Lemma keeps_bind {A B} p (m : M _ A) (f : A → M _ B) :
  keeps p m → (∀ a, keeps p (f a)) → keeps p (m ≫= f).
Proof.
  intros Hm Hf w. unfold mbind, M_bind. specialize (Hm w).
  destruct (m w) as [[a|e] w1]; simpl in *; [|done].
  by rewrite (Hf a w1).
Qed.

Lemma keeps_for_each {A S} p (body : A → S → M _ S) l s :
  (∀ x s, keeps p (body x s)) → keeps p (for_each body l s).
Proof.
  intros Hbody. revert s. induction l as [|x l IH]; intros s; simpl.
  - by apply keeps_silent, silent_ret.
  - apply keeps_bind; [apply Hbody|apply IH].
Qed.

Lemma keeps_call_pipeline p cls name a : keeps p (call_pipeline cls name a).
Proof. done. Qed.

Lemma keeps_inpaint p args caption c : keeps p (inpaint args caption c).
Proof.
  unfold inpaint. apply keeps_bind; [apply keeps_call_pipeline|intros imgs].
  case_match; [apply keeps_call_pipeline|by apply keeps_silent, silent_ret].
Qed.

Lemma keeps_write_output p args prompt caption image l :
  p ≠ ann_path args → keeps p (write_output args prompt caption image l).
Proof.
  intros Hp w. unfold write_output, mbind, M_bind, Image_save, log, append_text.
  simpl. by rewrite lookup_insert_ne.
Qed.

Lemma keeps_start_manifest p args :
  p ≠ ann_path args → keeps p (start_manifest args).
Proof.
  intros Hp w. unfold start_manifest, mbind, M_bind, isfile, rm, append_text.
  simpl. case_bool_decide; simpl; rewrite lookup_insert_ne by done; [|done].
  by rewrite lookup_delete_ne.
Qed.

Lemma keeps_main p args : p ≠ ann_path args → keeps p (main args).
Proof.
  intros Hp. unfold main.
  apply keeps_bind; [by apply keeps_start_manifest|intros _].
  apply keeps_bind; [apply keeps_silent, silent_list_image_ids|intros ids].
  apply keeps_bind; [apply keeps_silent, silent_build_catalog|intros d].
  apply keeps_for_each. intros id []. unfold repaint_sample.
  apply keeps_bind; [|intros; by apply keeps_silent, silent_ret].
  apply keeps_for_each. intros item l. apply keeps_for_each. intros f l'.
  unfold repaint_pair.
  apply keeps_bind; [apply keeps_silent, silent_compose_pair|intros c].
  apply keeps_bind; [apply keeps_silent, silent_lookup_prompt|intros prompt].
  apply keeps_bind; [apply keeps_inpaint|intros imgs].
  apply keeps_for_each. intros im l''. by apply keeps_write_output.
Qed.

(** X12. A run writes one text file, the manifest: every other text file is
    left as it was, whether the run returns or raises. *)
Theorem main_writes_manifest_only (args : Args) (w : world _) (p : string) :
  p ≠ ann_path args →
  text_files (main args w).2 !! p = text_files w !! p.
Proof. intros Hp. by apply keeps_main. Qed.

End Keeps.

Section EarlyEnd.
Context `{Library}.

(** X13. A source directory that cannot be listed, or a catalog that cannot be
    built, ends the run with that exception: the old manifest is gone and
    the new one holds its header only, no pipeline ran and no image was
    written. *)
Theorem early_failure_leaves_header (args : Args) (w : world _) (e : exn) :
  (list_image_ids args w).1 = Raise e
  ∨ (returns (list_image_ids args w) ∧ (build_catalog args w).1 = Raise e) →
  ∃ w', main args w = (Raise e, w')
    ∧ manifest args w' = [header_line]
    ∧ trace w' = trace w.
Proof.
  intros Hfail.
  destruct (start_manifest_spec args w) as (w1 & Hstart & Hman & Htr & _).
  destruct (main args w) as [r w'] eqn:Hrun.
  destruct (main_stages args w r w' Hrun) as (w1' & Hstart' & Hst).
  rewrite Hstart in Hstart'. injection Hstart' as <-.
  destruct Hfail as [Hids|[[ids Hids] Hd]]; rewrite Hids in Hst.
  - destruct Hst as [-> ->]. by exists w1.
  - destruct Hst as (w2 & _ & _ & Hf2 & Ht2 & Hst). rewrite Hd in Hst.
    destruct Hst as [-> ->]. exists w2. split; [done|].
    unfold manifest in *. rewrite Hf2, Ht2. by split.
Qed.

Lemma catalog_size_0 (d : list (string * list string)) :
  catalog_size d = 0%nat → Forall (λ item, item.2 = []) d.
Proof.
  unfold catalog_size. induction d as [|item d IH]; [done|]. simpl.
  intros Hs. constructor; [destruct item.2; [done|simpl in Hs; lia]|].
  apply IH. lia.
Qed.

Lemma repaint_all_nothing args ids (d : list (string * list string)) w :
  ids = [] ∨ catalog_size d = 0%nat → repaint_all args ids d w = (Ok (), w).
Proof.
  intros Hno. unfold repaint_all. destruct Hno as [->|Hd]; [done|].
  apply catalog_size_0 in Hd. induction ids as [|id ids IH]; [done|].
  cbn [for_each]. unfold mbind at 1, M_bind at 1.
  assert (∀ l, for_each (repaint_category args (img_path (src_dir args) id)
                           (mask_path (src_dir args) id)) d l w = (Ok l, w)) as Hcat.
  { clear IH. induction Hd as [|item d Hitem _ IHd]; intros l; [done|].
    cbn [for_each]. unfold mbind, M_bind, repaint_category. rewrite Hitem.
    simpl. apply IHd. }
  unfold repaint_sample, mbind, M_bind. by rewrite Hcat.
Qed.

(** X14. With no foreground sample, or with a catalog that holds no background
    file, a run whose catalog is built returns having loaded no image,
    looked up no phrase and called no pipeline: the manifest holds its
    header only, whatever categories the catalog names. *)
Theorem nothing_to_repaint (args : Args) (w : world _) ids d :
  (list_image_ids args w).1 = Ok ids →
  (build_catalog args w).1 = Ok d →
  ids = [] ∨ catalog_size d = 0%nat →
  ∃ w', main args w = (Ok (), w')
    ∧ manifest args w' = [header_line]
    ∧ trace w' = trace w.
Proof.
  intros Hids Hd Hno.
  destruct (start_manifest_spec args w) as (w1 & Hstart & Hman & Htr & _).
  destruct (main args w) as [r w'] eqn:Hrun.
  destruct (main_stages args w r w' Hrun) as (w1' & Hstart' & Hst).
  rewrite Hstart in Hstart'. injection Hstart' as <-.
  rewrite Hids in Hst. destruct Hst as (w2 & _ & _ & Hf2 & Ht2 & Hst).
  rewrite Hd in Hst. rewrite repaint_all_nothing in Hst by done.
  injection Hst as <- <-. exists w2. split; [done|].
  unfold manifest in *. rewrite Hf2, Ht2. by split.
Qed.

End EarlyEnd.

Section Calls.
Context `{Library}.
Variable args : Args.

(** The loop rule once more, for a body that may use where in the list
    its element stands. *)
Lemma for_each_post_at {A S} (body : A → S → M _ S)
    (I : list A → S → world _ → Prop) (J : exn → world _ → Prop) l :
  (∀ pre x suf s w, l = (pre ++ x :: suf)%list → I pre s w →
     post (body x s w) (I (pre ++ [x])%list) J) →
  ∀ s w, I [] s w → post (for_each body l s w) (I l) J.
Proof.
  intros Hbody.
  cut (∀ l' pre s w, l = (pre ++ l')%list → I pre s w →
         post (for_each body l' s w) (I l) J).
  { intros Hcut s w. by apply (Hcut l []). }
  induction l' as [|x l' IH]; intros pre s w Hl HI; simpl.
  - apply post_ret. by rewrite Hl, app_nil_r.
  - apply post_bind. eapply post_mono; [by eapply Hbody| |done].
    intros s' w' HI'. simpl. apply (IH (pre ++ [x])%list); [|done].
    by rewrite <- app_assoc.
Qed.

☆ ☆ ☆

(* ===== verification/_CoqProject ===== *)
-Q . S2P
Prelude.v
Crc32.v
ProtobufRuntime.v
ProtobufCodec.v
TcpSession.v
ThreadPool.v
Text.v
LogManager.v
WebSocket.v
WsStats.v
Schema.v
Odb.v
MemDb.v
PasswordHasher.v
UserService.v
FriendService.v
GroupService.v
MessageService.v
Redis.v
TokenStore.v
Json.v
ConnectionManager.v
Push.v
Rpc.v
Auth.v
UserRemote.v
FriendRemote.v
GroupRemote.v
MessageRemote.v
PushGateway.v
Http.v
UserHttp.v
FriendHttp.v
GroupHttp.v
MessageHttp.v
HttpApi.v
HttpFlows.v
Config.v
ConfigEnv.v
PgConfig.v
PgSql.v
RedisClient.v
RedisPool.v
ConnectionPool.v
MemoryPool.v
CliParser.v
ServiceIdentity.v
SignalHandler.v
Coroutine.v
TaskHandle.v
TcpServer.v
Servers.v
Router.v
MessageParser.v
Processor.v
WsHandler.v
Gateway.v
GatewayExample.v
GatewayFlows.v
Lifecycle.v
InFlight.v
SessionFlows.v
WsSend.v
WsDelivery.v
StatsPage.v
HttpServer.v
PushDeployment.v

☆ ☆ ☆

▸ WHAT THE TASK ASKS: Check every line above for the string "holds" and copy those that have it.

▸ TASK OUTPUT:
    the new one holds its header only, no pipeline ran and no image was
(** X14. With no foreground sample, or with a catalog that holds no background
    looked up no phrase and called no pipeline: the manifest holds its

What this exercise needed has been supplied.